Hilary Swank seems to have a thing for reality. Since winning her first Oscar for best actress in 1999 for playing real-life transgendered teen Brandon Teena in Boys Don’t Cry, Swank has channeled teacher Erin Gruwell in Freedom Writers, suffragette Alice Paul in HBO’s Iron Jawed Angels and pioneering aviator Amelia Earhart in Amelia.
Now she’s returning to theaters with another real-life character, Betty Anne Waters, in Conviction.
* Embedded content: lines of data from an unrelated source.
(* ===== verification/Method.v ===== *)
(** * Fallible stateful code

    A method on [&mut self] that returns [Result<T, c_int>]: it ends with a value, an error number
    or a panic, and leaves a state behind in each case. The monad, its operations, and the rules
    by which a property of the outcome and the state is shown of a method one statement at a time. *)

From S2P Require Import Prelude.

Inductive outcome (A : Type) := Ok (a : A) | Err (e : errno) | Panic.
Arguments Ok {A} a.
Arguments Err {A} e.
Arguments Panic {A}.

Definition method (S A : Type) : Type := S → outcome A * S.

#[export] Instance method_ret {S} : MRet (method S) := λ A a s, (Ok a, s).
#[export] Instance method_bind {S} : MBind (method S) := λ A B f m s,
  match m s with
  | (Ok a, s) => f a s
  | (Err e, s) => (Err e, s)
  | (Panic, s) => (Panic, s)
  end.

Definition fail {S A} (e : errno) : method S A := λ s, (Err e, s).
Definition panic {S A} : method S A := λ s, (Panic, s).
Definition get {S A} (f : S → A) : method S A := λ s, (Ok (f s), s).
Definition update {S} (f : S → S) : method S unit := λ s, (Ok tt, f s).
(** [if b { return Err(e) }] *)
Definition fail_if {S} (b : bool) (e : errno) : method S unit := if b then fail e else mret tt.
(** [o.ok_or(e)?] *)
Definition ok_or {S A} (o : option A) (e : errno) : method S A :=
  match o with Some a => mret a | None => fail e end.
(** [o.unwrap()], [map[&key]] *)
Definition unwrap {S A} (o : option A) : method S A :=
  match o with Some a => mret a | None => panic end.

(** [Result] into the method's early return, [r?] *)
Definition lift {S A} (r : errno + A) : method S A :=
  match r with inr a => mret a | inl e => fail e end.

(** ** Rules *)

(** [m], run from [s], ends with an outcome and a state that meet [Q]. *)
Definition runs {S A} (m : method S A) (s : S) (Q : outcome A → S → Prop) : Prop :=
  Q (m s).1 (m s).2.

Section rules.
Context {S A B : Type}.
Implicit Types (s : S).

Lemma runs_ret (a : A) s (Q : outcome A → S → Prop) : Q (Ok a) s → runs (mret a) s Q.
Proof. done. Qed.

Lemma runs_bind (m : method S A) (f : A → method S B) s (Q : outcome B → S → Prop) :
  runs m s (λ r s, match r with
                   | Ok a => runs (f a) s Q
                   | Err e => Q (Err e) s
                   | Panic => Q Panic s
                   end) →
  runs (m ≫= f) s Q.
Proof. unfold runs, mbind, method_bind. by destruct (m s) as [[a|e|] s']. Qed.

Lemma runs_fail e s (Q : outcome A → S → Prop) : Q (Err e) s → runs (fail e) s Q.
Proof. done. Qed.

Lemma runs_panic s (Q : outcome A → S → Prop) : Q Panic s → runs panic s Q.
Proof. done. Qed.

Lemma runs_get (f : S → A) s (Q : outcome A → S → Prop) : Q (Ok (f s)) s → runs (get f) s Q.
Proof. done. Qed.

Lemma runs_update (f : S → S) s (Q : outcome unit → S → Prop) :
  Q (Ok tt) (f s) → runs (update f) s Q.
Proof. done. Qed.

Lemma runs_fail_if b e s (Q : outcome unit → S → Prop) :
  (b = true → Q (Err e) s) → (b = false → Q (Ok tt) s) → runs (fail_if b e) s Q.
Proof. destruct b; intros H1 H2; [by apply H1|by apply H2]. Qed.

Lemma runs_ok_or (o : option A) e s (Q : outcome A → S → Prop) :
  (o = None → Q (Err e) s) → (∀ a, o = Some a → Q (Ok a) s) → runs (ok_or o e) s Q.
Proof. destruct o; intros H1 H2; [by apply H2|by apply H1]. Qed.

Lemma runs_unwrap (o : option A) s (Q : outcome A → S → Prop) :
  (o = None → Q Panic s) → (∀ a, o = Some a → Q (Ok a) s) → runs (unwrap o) s Q.
Proof. destruct o; intros H1 H2; [by apply H2|by apply H1]. Qed.

Lemma runs_lift (r : errno + A) s (Q : outcome A → S → Prop) :
  (∀ e, r = inl e → Q (Err e) s) → (∀ a, r = inr a → Q (Ok a) s) → runs (lift r) s Q.
Proof. destruct r; intros H1 H2; [by apply H1|by apply H2]. Qed.

Lemma runs_mono (m : method S A) s (P Q : outcome A → S → Prop) :
  runs m s P → (∀ r s, P r s → Q r s) → runs m s Q.
Proof. unfold runs. auto. Qed.

(** The same forwards: a method whose first statement succeeds goes on. *)
Lemma bind_ok (m : method S A) (f : A → method S B) s a s' :
  m s = (Ok a, s') → (m ≫= f) s = f a s'.
Proof. unfold mbind, method_bind. by intros ->. Qed.

Lemma fail_if_false b e s : b = false → fail_if b e s = (Ok tt, s).
Proof. by intros ->. Qed.

End rules.

(** One statement of a method; what a guard decides becomes a hypothesis. *)
Ltac mstep :=
  match goal with
  | |- runs (mbind _ _) _ _ => apply runs_bind
  | |- runs (mret _) _ _ => apply runs_ret
  | |- runs (fail _) _ _ => apply runs_fail
  | |- runs panic _ _ => apply runs_panic
  | |- runs (get _) _ _ => apply runs_get
  | |- runs (update _) _ _ => apply runs_update
  | |- runs (fail_if _ _) _ _ => apply runs_fail_if; intros ?
  | |- runs (ok_or _ _) _ _ => apply runs_ok_or; [intros ?|intros ? ?]
  | |- runs (unwrap _) _ _ => apply runs_unwrap; [intros ?|intros ? ?]
  | |- runs (lift _) _ _ => apply runs_lift; intros ? ?
  | |- runs (if ?b then _ else _) _ _ => destruct b eqn:?
  | |- runs (match ?o with Some _ => _ | None => _ end) _ _ => destruct o eqn:?
  end; cbn beta iota.
Ltac msteps := repeat mstep.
Waters, a high school dropout, is so sure her brother has been wrongly convicted of murder that she works her way through college and law school just so she can free him.
“Life is stranger than fiction,” says Swank, 36, who won a second best-actress Oscar in 2004 for Million Dollar Baby.
“What happens more often than not is you can’t find very compelling fictional roles for women,” she says. “I can’t complain, because I think I’ve had some of the best roles of the last decade; but when it comes to finding fiction, it’s a real challenge.”
Playing Betty Anne Waters is a bit different than playing Amelia Earhart, she says, because Waters is still alive.
“You have a pretty big responsibility telling the story of someone who’s living and on this earth, and Betty Anne is my hero,” Swank says. “I don’t want to be sitting next to her at the premiere, like I did two nights ago, and have her go, ‘That’s not at all how it happened.'”
So Swank took her time meeting the real Waters.
“There’s obviously a physical side, and we don’t look alike, and that’s important because she’s not a public figure and you don’t have to emanate,” she says. “I wanted to understand her inside — her will, her strength, her selflessness and humility.”
She listened to hours of taped interviews with Waters. “I would listen to the nuances of her spirit and emotion, and that told me so much about her,” she says. “And … about eight weeks later, then I met her.”
Swank knew she would have to tone down her own admiration for Waters in the role, or things would get corny.
“She’s my true-life hero, but I can’t portray her like a saint.” She says she and co-star Sam Rockwell, playing the imprisoned brother, knew “you have to play them with all their flaws and humanity.”
Swank started acting in her teens. She had a small role in the first Buffy the Vampire Slayer in 1992, starred as The Next Karate Kid in 1994 and had a recurring role on the original Beverly Hill, 90210. Her stock skyrocketed, though, with Boys Don’t Cry.
She traces her need for acting to her trailer-park roots in Washington state. “I grew up poor,” she says. “I didn’t understand why, because I lived in a trailer park, I couldn’t play with your kids. So I started getting into books and movies. And it’s like the characters became my friends.”
“There was a place where I understood myself and belonged because there were characters, like the Elephant Man or the Miracle Worker, where I said, ‘Oh, these are people I relate to, these are my peeps.’
“And I thought, I want to be an actor so I can tell these stories and really find my place.”